At the first test there were 98 (80%) euthyroid children: 83 were retested and four (5%) had IR-TSH. At the first test 24 had IR-TSH: 20 were retested and 14 (70%) had become normal. Seventeen with IR-TSH on initial testing had a thyrotrophin releasing hormone test within three months; TSH had become normal in eight (47%) of these children. There was no association between reported clinical symptoms and IR-TSH, but there were clear symptoms in one of the two with definite hypothyroidism.

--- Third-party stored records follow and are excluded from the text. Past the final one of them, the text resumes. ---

(* ===== verification/Operation.v ===== *)
(** * use_cases/operation: commands, messages and the control registry

    The message types exchanged between the master and its workers with their
    JSON encoding, and the master's table of control commands. *)

From S2P Require Import Prelude GoStr GoJson.

(** ** command.go and payload.go *)

(** [type MsgType int]: any [int] can arrive from the wire. *)
Definition MsgType : Type := Z.

Definition Shutdown_t : MsgType := 0%Z.
Definition Drain_t : MsgType := 1%Z.
Definition Ping_t : MsgType := 2%Z.
Definition Pong_t : MsgType := 3%Z.
Definition Chat_t : MsgType := 4%Z.
Definition EventStats_t : MsgType := 5%Z.
Definition ConfigReload_t : MsgType := 6%Z.

Definition commandNames : gmap Z string :=
  list_to_map [(Shutdown_t, "SHUTDOWN"); (Drain_t, "DRAIN"); (Ping_t, "PING"); (Chat_t, "CHAT");
               (Pong_t, "PONG"); (EventStats_t, "EVENT_STATS"); (ConfigReload_t, "CONFIG_RELOAD")].

Definition MsgType_String (c : MsgType) : string :=
  match commandNames !! c with
  | Some s => s
  | None => default "" (commandNames !! Shutdown_t)
  end.

Record OpCommand : Type := mkOp {
  op_Name : string;
  op_Description : string;
  op_Usage : string;
  op_Type : MsgType;
  op_Payload : option (list nat);
}.

Record MessagePayload : Type := mkMsg {
  mp_ID : string;
  mp_FromPID : Z;
  mp_Payload : OpCommand;
  mp_Timestamp : Z;
}.

(** The zero values a composite literal leaves. *)
Definition op_zero : OpCommand := mkOp "" "" "" 0%Z None.
Definition op_of_type (t : MsgType) : OpCommand := mkOp "" "" "" t None.
Definition msg_zero : MessagePayload := mkMsg "" 0 op_zero 0.

(** *** json.Marshal and json.Unmarshal: the structs have no tags *)

Definition encode_command (c : OpCommand) : json :=
  JObj [("Name", JStr (op_Name c)); ("Description", JStr (op_Description c));
        ("Usage", JStr (op_Usage c)); ("Type", JNum (op_Type c));
        ("Payload", encode_bytes (op_Payload c))].

Definition encode_message (m : MessagePayload) : json :=
  JObj [("ID", JStr (mp_ID m)); ("FromPID", JNum (mp_FromPID m));
        ("Payload", encode_command (mp_Payload m)); ("Timestamp", JNum (mp_Timestamp m))].

Definition set_command_field (k : string) (v : json) (c : OpCommand) : OpCommand * goerror :=
  if field_is k "Name" then
    let '(x, e) := decode_string v (op_Name c) in
    (mkOp x (op_Description c) (op_Usage c) (op_Type c) (op_Payload c), e)
  else if field_is k "Description" then
    let '(x, e) := decode_string v (op_Description c) in
    (mkOp (op_Name c) x (op_Usage c) (op_Type c) (op_Payload c), e)
  else if field_is k "Usage" then
    let '(x, e) := decode_string v (op_Usage c) in
    (mkOp (op_Name c) (op_Description c) x (op_Type c) (op_Payload c), e)
  else if field_is k "Type" then
    let '(x, e) := decode_int v (op_Type c) in
    (mkOp (op_Name c) (op_Description c) (op_Usage c) x (op_Payload c), e)
  else if field_is k "Payload" then
    let '(x, e) := decode_bytes v (op_Payload c) in
    (mkOp (op_Name c) (op_Description c) (op_Usage c) (op_Type c) x, e)
  else (c, None).

Definition set_message_field (k : string) (v : json) (m : MessagePayload) : MessagePayload * goerror :=
  if field_is k "ID" then
    let '(x, e) := decode_string v (mp_ID m) in
    (mkMsg x (mp_FromPID m) (mp_Payload m) (mp_Timestamp m), e)
  else if field_is k "FromPID" then
    let '(x, e) := decode_int v (mp_FromPID m) in
    (mkMsg (mp_ID m) x (mp_Payload m) (mp_Timestamp m), e)
  else if field_is k "Payload" then
    let '(x, e) := decode_struct set_command_field v (mp_Payload m) in
    (mkMsg (mp_ID m) (mp_FromPID m) x (mp_Timestamp m), e)
  else if field_is k "Timestamp" then
    let '(x, e) := decode_int v (mp_Timestamp m) in
    (mkMsg (mp_ID m) (mp_FromPID m) (mp_Payload m) x, e)
  else (m, None).

Definition decode_message (j : json) : MessagePayload * goerror :=
  decode_struct set_message_field j msg_zero.

(** Values that fit the Go types. *)
Definition message_ok (m : MessagePayload) : Prop :=
  is_int (mp_FromPID m) ∧ is_int (mp_Timestamp m) ∧ is_int (op_Type (mp_Payload m)) ∧
  from_option (Forall (λ b, b < 256)) True (op_Payload (mp_Payload m)).

(** ** control.go and master.go *)

(** The interface handlers receive. *)
Record SystemCore (W : Type) : Type := mkSystemCore {
  sc_CheckHealth : M W string;
  sc_GetTotalWorkers : M W Z;
  sc_ScaleUp : M W ();
  sc_ScaleDown : M W ();
}.

Arguments mkSystemCore {W} _ _ _ _.
Arguments sc_CheckHealth {W} _.
Arguments sc_GetTotalWorkers {W} _.
Arguments sc_ScaleUp {W} _.
Arguments sc_ScaleDown {W} _.

Section registry.
Context {W : Type}.

Definition MasterControlHandler : Type := SystemCore W → OpCommand → M W goerror.

Record MasterRegistry : Type := mkRegistry { commands : gmap string MasterControlHandler }.

Definition NewMasterRegistry : MasterRegistry := mkRegistry ∅.

Definition MasterRegistry_Register (r : MasterRegistry) (name desc usage : string)
    (handler : MasterControlHandler) : MasterRegistry :=
  mkRegistry (<[ToUpper name := handler]> (commands r)).

(** [errors.New(fmt.Sprintf(...))]; the reply is the same text. *)
Definition unknown_command (name : string) : error :=
  Fmt "Unknown command: %s. Type HELP for list." [name].

Definition MasterRegistry_Execute (r : MasterRegistry) (syscore : SystemCore W) (cmd : OpCommand) :
    M W (string * goerror) :=
  match commands r !! op_Name cmd with
  | None => mret (Error (unknown_command (op_Name cmd)), Some (unknown_command (op_Name cmd)))
  | Some cmdFn =>
      err ← cmdFn syscore cmd;
      match (err : goerror) with
      | Some e => mret ("", Some e)
      | None => mret ("", None)
      end
  end.

(** drivers/master/command.go: the one command of the program. *)
Definition RegisterCommand : MasterRegistry :=
  MasterRegistry_Register NewMasterRegistry "noop" "description" "usage" (λ _ _, mret None).

(** A registry filled by a sequence of registrations. *)
Definition register_all (regs : list (string * MasterControlHandler)) : MasterRegistry :=
  fold_left (λ r '(n, h), MasterRegistry_Register r n "" "" h) regs NewMasterRegistry.

(** The handler registered last under a name with a given upper-case form. *)
Fixpoint last_registered (regs : list (string * MasterControlHandler)) (name : string) :
    option MasterControlHandler :=
  match regs with
  | [] => None
  | (n, h) :: regs' =>
      match last_registered regs' name with
      | Some h' => Some h'
      | None => if bool_decide (ToUpper n = name) then Some h else None
      end
  end.

End registry.

Arguments MasterControlHandler : clear implicits.
Arguments MasterRegistry : clear implicits.

(** ** Lemmas *)

Lemma upper_char_idem c : upper_char (upper_char c) = upper_char c.
Proof.
  assert (Forall (λ n, upper_char (upper_char (Ascii.ascii_of_nat n)) = upper_char (Ascii.ascii_of_nat n))
            (seq 0 256)) as Hall by decide_by_eval.
  rewrite Forall_forall in Hall. rewrite <- (Ascii.ascii_nat_embedding c).
  apply Hall, elem_of_seq. pose proof (Ascii.nat_ascii_bounded c). lia.
Qed.

Lemma ToUpper_idem s : ToUpper (ToUpper s) = ToUpper s.
Proof.
  unfold ToUpper. rewrite chars_str. f_equal. rewrite <- list_fmap_compose.
  apply list_fmap_ext. intros _ c _. apply upper_char_idem.
Qed.

Lemma register_all_lookup {W} (regs : list (string * MasterControlHandler W)) name :
  commands (register_all regs) !! name = last_registered regs name.
Proof.
  unfold register_all.
  enough (∀ r, commands (fold_left (λ r '(n, h), MasterRegistry_Register r n "" "" h) regs r) !! name =
               match last_registered regs name with Some h => Some h | None => commands r !! name end) as Hg.
  { rewrite Hg. by destruct (last_registered regs name). }
  induction regs as [|[n h] regs IH]; intros r; simpl; [done|].
  rewrite IH. destruct (last_registered regs name); [done|]. simpl.
  case_bool_decide as Hn; [subst; by rewrite lookup_insert_eq|by rewrite lookup_insert_ne].
Qed.

Lemma last_registered_upper {W} (regs : list (string * MasterControlHandler W)) name h :
  last_registered regs name = Some h → ToUpper name = name.
Proof.
  induction regs as [|[n h'] regs IH]; simpl; [done|].
  destruct (last_registered regs name); [done|].
  case_bool_decide as Hn; [|done]. intros _. rewrite <- Hn. apply ToUpper_idem.
Qed.

(** Decode an object with literal keys. *)
Ltac eval_message :=
  cbv beta iota delta [decode_struct decode_obj set_command_field set_message_field decode_string
    first_err msg_zero op_zero];
  repeat match goal with
         | |- context [field_is ?k ?n] =>
             let r := eval vm_compute in (field_is k n) in change (field_is k n) with r
         end;
  cbv beta iota delta [mp_ID mp_FromPID mp_Payload mp_Timestamp
    op_Name op_Description op_Usage op_Type op_Payload].

Lemma decode_message_encode m : message_ok m → decode_message (encode_message m) = (m, None).
Proof.
  destruct m as [id pid [n d u t p] ts]. intros (Hp & Ht & Hty & Hb). simpl in *.
  unfold decode_message, encode_message, encode_command. cbn [mp_ID mp_FromPID mp_Payload mp_Timestamp
    op_Name op_Description op_Usage op_Type op_Payload].
  eval_message. unfold decode_int. rewrite !bool_decide_true by done.
  eval_message. rewrite decode_encode_bytes by done. eval_message. reflexivity.
Qed.

(** ** Witness data *)

Definition sample_message : MessagePayload :=
  mkMsg "123" (-1) (mkOp "chat" "" "" Chat_t (Some [68; 73; 69; 10])) 1700000000000.

Definition null_core : SystemCore () :=
  mkSystemCore (mret "HEALTHY") (mret 0%Z) (mret tt) (mret tt).

(** ** Properties *)

(** a message whose numbers fit [int] and whose payload is a
    byte slice comes out of [json.Unmarshal] as it went into [json.Marshal],
    a nil and an empty payload told apart, without an error. *)
Theorem message_roundtrip m : message_ok m → decode_message (encode_message m) = (m, None).
Proof.
  apply decode_message_encode.
Qed.

Lemma message_roundtrip_witness : decode_message (encode_message sample_message) = (sample_message, None).
Proof. apply message_roundtrip. unfold message_ok. split_and!; decide_by_eval. Defined.

(** for any sequence of registrations, Execute runs the handler
    registered last under a name whose upper-case form is exactly the command
    name, returning its error; every other name, in particular every name with a
    lower-case letter (however it was registered), is answered with the
    unknown-command text as reply and error, and nothing runs. *)
Theorem Execute_spec {W} (regs : list (string * MasterControlHandler W)) syscore cmd (w : W) :
  MasterRegistry_Execute (register_all regs) syscore cmd w =
    match last_registered regs (op_Name cmd) with
    | Some h => match h syscore cmd w with
                | (Returns e, w') => (Returns ("", e), w')
                | (Panics p, w') => (Panics p, w')
                | (Blocks, w') => (Blocks, w')
                end
    | None => (Returns (Error (unknown_command (op_Name cmd)), Some (unknown_command (op_Name cmd))), w)
    end ∧
  (ToUpper (op_Name cmd) ≠ op_Name cmd → last_registered regs (op_Name cmd) = None).
Proof.
  split.
  - pose proof (register_all_lookup regs (op_Name cmd)) as Hl.
    unfold MasterRegistry_Execute, MasterControlHandler in *. rewrite Hl.
    destruct (last_registered regs (op_Name cmd)) as [h|]; [|done].
    rewrite M_bind_eq. by destruct (h syscore cmd w) as [[[e|]| |] w'].
  - intros Hne. destruct (last_registered regs (op_Name cmd)) eqn:E; [|done].
    by apply last_registered_upper in E.
Qed.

The likelihood ratio for a positive result on second testing when raised TSH and positive antibody status on first testing are combined is 20. This suggests initial testing results could be used as a basis to select a subgroup for further testing at say five yearly intervals unless new symptoms emerge in the interim. It also suggests that yearly screening (as recommended by the American Academy of Pediatrics, 2001) is probably not justified in the first 20 years of life.